Córy. R&B — to zaskoczeniem być nie powinno — jest w Lechistanie gatunkiem zapomnianym. Znajduje się, w pewnym uproszczeniu, pomiędzy bandziorską rap-grą i landrynkową sceną pop.

Nie jest, wedle Suwerena, rzecznikiem „prawdy ulicy” czy „prawdy salonu” i nie ma nic ciekawego do powiedzenia. Dla wielu „przekaz” raperów lub słowa wokalistów zastąpiły lekturę poezji czy publicystyki. R&B, zdają się niektórzy mówić, jest puste, płytkie, nie zajmuje żadnego stanowiska w sprawie. Jest co najwyżej muzakiem. Być może za kondycją gatunku stoi swoista intelektualizacja muzyki — gatunku, który raczej intelektualnym być nie planował.  

Córy

Córy i R&B 

Przyszło nam żyć w ciekawych czasach: Pan Kryha to najpopularniejszy gastronom w kraju, więcej osób ma problemy z powodu przejedzenia niż głodu, a Margaret i B.R.O nazywani są wykonawcami R&B. Oczywiście, gatunki ewoluują i nic do tego nie ma Karol Darwin, jednak wielkim optymizmem musi wykazać się ten, kto uzna muzykę Rosalie. i Cór za takie samo granie, a samą kategorię R&B niezwykłą otwartością czy płynnością.  

Nie ulega wątpliwości, że Kasi Tontor i Natalii Hoffmann-Pawlak bliżej do TLC niż do wspomnianej już Margaret, bliżej do Sistars niż do (również wspomnianej) Rosalie. O powrót do takiego grania można oskarżać wszechobecny retrowave, poczynając od manekinów z H&M, kończąc — jak w przypadku bohaterek — na dźwiękach z lat 95’-05’. Dekady w takie granie obfitującej.  

Nie są one pierwszymi, które, jak powiedzą złośliwi, na taką apropriację czarnych brzmień sobie pozwoliły. Wystarczy przypomnieć takie bandy jak SOFA, Sistars czy (chwilami) Afromental. Ich historia skończyła się wraz z nadejściem ery „cykaczy” vel zmiany standardu brzmienia w okolicach roku 2013. W każdym razie, dwie Panie przeczekały tę wielką narrację trapizacji, której uległy niemal wszystkie gatunki muzyki rozrywkowej. Córy na fali (modnej) nostalgii debiutują z nowym Lp, lato 2022. 

IDZIEMY PO SWOJE

Album (oczywiście ku wielkiemu zaskoczeniu) utrzymany jest w tonie — dzisiaj już o statusie żywych legend — Destiny’s Child, Jodeci czy 112. Elektroniczne granie w słynnym 90 bpm, w sam raz pod house party u jakiegoś Jalena z Oakland . Szczęśliwie jest ono jednak czasem przełamywane wstawkami z ducha Soulquariansowego. Śliczne zawodzenie na trąbce, unoszące się nad trueschoolowymi podkładami, pachnie gotowaniem z Hargrovem na przełomie wieków w Electric Lady Studios (Ocean, Słowa). 

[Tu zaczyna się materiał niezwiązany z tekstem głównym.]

(** * GitHub README searcher: search, README fetch and enrichment

    A shallow embedding of the search-and-enrich pipeline of the
    repository, in its two implementations

      - [Core]   : app/core/searcher.py   (used by app/api/routes.py)
      - [Direct] : github_api_searcher.py (used by api_server_direct.py
                   and cli_api.py)

    and of the usage counters of app/api/routes.py.

    Python values are dynamically typed: what comes back from the
    upstream JSON API is embedded as [value], exceptions are results
    ([res]), and the HTTP session is an oracle [upstream] from requests
    to outcomes together with a trace of the calls that were made. *)

From Stdlib Require Import ZArith String Ascii List Bool Lia.
From stdpp Require Import base option list strings gmap sorting.

Local Open Scope string_scope.
Local Open Scope list_scope.
Local Open Scope Z_scope.

(** ** Python values and exceptions *)

(** A JSON document as Python's [json] module delivers it.  JSON numbers
    are taken to be integers; [VNone] is Python's [None] (JSON null). *)
#[warnings="-register-all"] Inductive value : Type :=
| VNone
| VBool (b : bool)
| VInt (n : Z)
| VStr (s : string)
| VList (l : list value)
| VDict (d : list (string * value)).

(** The exceptions that occur; every one of them is a subclass of
    Python's [Exception], so an [except Exception] clause catches all. *)
Inductive exn : Type :=
| KeyError (key : string)
| TypeError
| ValueError
| AttributeError
| BinasciiError
| UnicodeDecodeError
| JSONDecodeError
| ClientError (msg : string).

Inductive res (A : Type) : Type :=
| Ok (a : A)
| Raise (e : exn).
Arguments Ok {A} a.
Arguments Raise {A} e.

#[global] Instance res_ret : MRet res := fun A a => Ok a.
#[global] Instance res_bind : MBind res := fun A B f m =>
  match m with
  | Ok a => f a
  | Raise e => Raise e
  end.

(** [for x in l: ... f x ...] collecting the results; the first
    exception ends the loop. *)
Fixpoint res_map {A B} (f : A -> res B) (l : list A) : res (list B) :=
  match l with
  | [] => Ok []
  | x :: l' =>
      y ← f x;
      ys ← res_map f l';
      Ok (y :: ys)
  end.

Przy całym powrocie do przeszłości Panie z duetu zrobiły również coś bardziej współczesnemu uchu znanego (Gambit, Suszy), całość okraszając równie współczesnym czy kultem nostalgii (Morele Bax, Zdzwonka) czy wątkiem feministycznym (Savasana, Suszy). 

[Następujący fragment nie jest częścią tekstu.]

(** Where the throw of [endAll] leaves that crop session. *)
Definition cropThrown : ImageEditor :=
  Eval vm_compute in final (endAll cropWithDraft).

(** ** Vocabulary of the properties *)

Definition notRan (t : Trace) : Prop :=
  match t with Ran _ _ _ => False | _ => True end.

(** The trace of [e'] continues that of [e] with entries that satisfy [P]. *)
Definition extends (P : Trace -> Prop) (e e' : ImageEditor) : Prop :=
  exists new, trace e' = (trace e ++ new)%list /\ Forall P new.

(** The entries a run may add when every command action it runs is run
    in Normal mode. *)
Definition ranInNormal (t : Trace) : Prop :=
  match t with Ran _ _ mode => mode = states.NORMAL | _ => True end.

(** A listener of the canvas changes the stacks and fires, nothing else. *)
Record hushed (e e' : ImageEditor) : Prop := {
  hushed_components : componentMap (_invoker e') = componentMap (_invoker e);
  hushed_state : _state e' = _state e;
  hushed_listener : _listener e' = _listener e;
  hushed_trace : extends notRan e e'
}.

(** An exit step changes neither stack and runs no command action. *)
Record undisturbed (e e' : ImageEditor) : Prop := {
  same_undoStack : undoStack (_invoker e') = undoStack (_invoker e);
  same_redoStack : redoStack (_invoker e') = redoStack (_invoker e);
  same_main : main (componentMap (_invoker e')) = main (componentMap (_invoker e));
  no_action : extends notRan e e'
}.

(** The callback [endTextMode] gives to [forEachObject]. *)
Definition sweepEmptyText (obj : option FabricObject) : M :=
  match obj with
  | Some obj => if isType obj "text" && (text obj =? "") then remove obj else skip
  | None => Raised TypeError
  end.

(** After [cropper.end] and the notification, before a chained load. *)
Definition cropEnded (isApplying : Value) (e : ImageEditor) : ImageEditor :=
  record (Fired events.END_CROPPING [])
    (onComponents (setCropper (fun _ => {| cropping := false; region := None |}))
       (record (Called compList.CROPPER "end" [isApplying])
          (setState states.NORMAL e))).

(** The command that [loadImageFromURL] builds. *)
Definition loadImageCommand (url imageName : Value) : Command :=
  setUndoCallback loadImageUndoCallback
    (setExecuteCallback callbackAfterImageLoading
       (commandFactory_create commands.LOAD_IMAGE [imageName; url])).

(** The payload of the loadImage notification. *)
Definition dimension (i : Image) (m : Main) : Value :=
  VRecord [("originalWidth", VNumber (width i));
           ("originalHeight", VNumber (height i));
           ("currentWidth", VNumber (canvasElementWidth m));
           ("currentHeight", VNumber (canvasElementHeight m))].


(** ** What the exit steps leave, written out *)

(** The test of the callback [endTextMode] gives to [forEachObject]. *)
Definition emptyText (o : FabricObject) : bool :=
  isType o "text" && (text o =? "").

(** An object with identity [a] goes when the walk meets an empty text
    object of that identity. *)
Definition sweptAway (l : list FabricObject) (a : nat) : bool :=
  existsb (fun d => emptyText d && Nat.eqb (oid d) a) l.

(** The removeObject notifications of a walk over [l]. *)
Definition removals (l : list FabricObject) : list Trace :=
  map (fun o => Fired events.REMOVE_OBJECT [VObject o]) (filter emptyText l).

Definition sweptCanvas (l : list FabricObject) (c : Canvas) : Canvas :=
  {| objects := filter (fun o => negb (sweptAway l (oid o))) (objects c);
     activeObject := match activeObject c with
                     | Some a => if sweptAway l a then None else Some a
                     | None => None
                     end;
     activeGroup := activeGroup c;
     selection := selection c; defaultCursor := defaultCursor c;
     mouseDown := mouseDown c |}.

Definition recordAll (ts : list Trace) (e : ImageEditor) : ImageEditor :=
  {| _invoker := _invoker e; _state := _state e; _listener := _listener e;
     proxies := proxies e; trace := trace e ++ ts |}.

(** The editor after the objects [l] met [sweepEmptyText], one after the
    other. *)
Definition swept (l : list FabricObject) (e : ImageEditor) : ImageEditor :=
  recordAll (removals l) (onCanvas (sweptCanvas l) e).

(** What [canvas.off('mouse:down', handler)] leaves of the listeners. *)
Definition detached (handler : option Handler) (l : list Handler) : list Handler :=
  match handler with
  | Some h => removeFirst h l
  | None => []
  end.

(** The walk of [endTextMode] comes to its end when no empty text object
    stands before another object: nothing is removed before the last
    step. *)
Definition walkable (l : list FabricObject) : bool :=
  forallb (fun o => negb (emptyText o)) (removelast l).

(** The last object, the only one such a walk can remove. *)
Definition lastOnly (l : list FabricObject) : list FabricObject :=
  match rev l with
  | o :: _ => [o]
  | [] => []
  end.

(** The editor after the first statement of [endTextMode]. *)
Definition textLeft (e : ImageEditor) : ImageEditor :=
  if states.eqb (_state e) states.TEXT then setState states.NORMAL e else e.

(** The editor [endTextMode] returns, when it returns. *)
Definition afterEndTextMode (e : ImageEditor) : ImageEditor :=
  onCanvas (setMouseDown (detached (_listener e)))
    (onCanvas (setDefaultCursor "default")
       (onCanvas (setSelection true)
          (swept (lastOnly (objects (_canvas e))) (textLeft e)))).

(** The editor [endFreeDrawing] returns. *)
Definition afterEndFreeDrawing (e : ImageEditor) : ImageEditor :=
  if states.eqb (_state e) states.FREE_DRAWING then
    record (Fired events.END_FREE_DRAWING [])
      (setState states.NORMAL
         (onComponents (setFreeDrawing (fun d => {| drawing := false; brush := brush d |}))
            (record (Called compList.FREE_DRAWING "end" []) e)))
  else e.

(** The editor [endAll] returns, when it returns. *)
Definition afterEndAll (e : ImageEditor) : ImageEditor :=
  let e2 := afterEndFreeDrawing (afterEndTextMode e) in
  let e3 := if states.eqb (_state e2) states.CROP then cropEnded VUndefined e2 else e2 in
  setState states.NORMAL (onCanvas discardActive e3).

(** The editor [startTextMode] returns, from the editor [endAll] left. *)
Definition enteredText (e0 : ImageEditor) : ImageEditor :=
  onCanvas (setMouseDown (fun l => (l ++ [proxies e0])%list))
    (onCanvas (setDefaultCursor "text")
       (onCanvas (setSelection false)
          (setListener (proxies e0) (setState states.TEXT e0)))).

(** ** More vocabulary *)

(** An entry that is no command action and neither of the two
    notifications about the image. *)
Definition notAboutImage (t : Trace) : Prop :=
  match t with
  | Fired events.LOAD_IMAGE _ | Fired events.CLEAR_IMAGE _ | Ran _ _ _ => False
  | _ => True
  end.

(** [f] relates every editor to the one it ends in, returning or not. *)
Definition keeps (R : ImageEditor -> ImageEditor -> Prop) (f : M) : Prop :=
  forall e, R e (final (f e)).

(** The mode is as it was, and the components are related by [Q]. *)
Definition settled (Q : Components -> Components -> Prop) (e e' : ImageEditor) : Prop :=
  _state e' = _state e /\ Q (componentMap (_invoker e)) (componentMap (_invoker e')).

(** The tools that are started are those of the current mode. *)
Definition toolsAgree (e : ImageEditor) : Prop :=
  cropping (cropper (componentMap (_invoker e))) = states.eqb (_state e) states.CROP /\
  drawing (freeDrawing (componentMap (_invoker e))) =
    states.eqb (_state e) states.FREE_DRAWING.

Muzycznie album jest „na raz”, jakby wykonany w pośpiechu. Intelektualnie czy ideowo może jednak mieć wzięcie na rynku „inspirujących cytatów” w popularnych serwisach społecznościowych. Nie jest to bowiem album o miłości vel o wszystkim i niczym. Być może popada w inną konwencję — konwencję artystycznej ekspresji. Z pewnością ucieszy to wszystkich biografistów-determinologów, którzy na brak paliwa i tak narzekać raczej nie musieli. Tym bardziej nie musiały tego robić Córy, które z pewnością wiedzą, że R&B to jeden z gatunków na wskroś muzycznych.

W każdym razie: być może bez wyświetleń, reklam i społecznej świadomości, nadwiślańskie R&B, wciąż, żyje.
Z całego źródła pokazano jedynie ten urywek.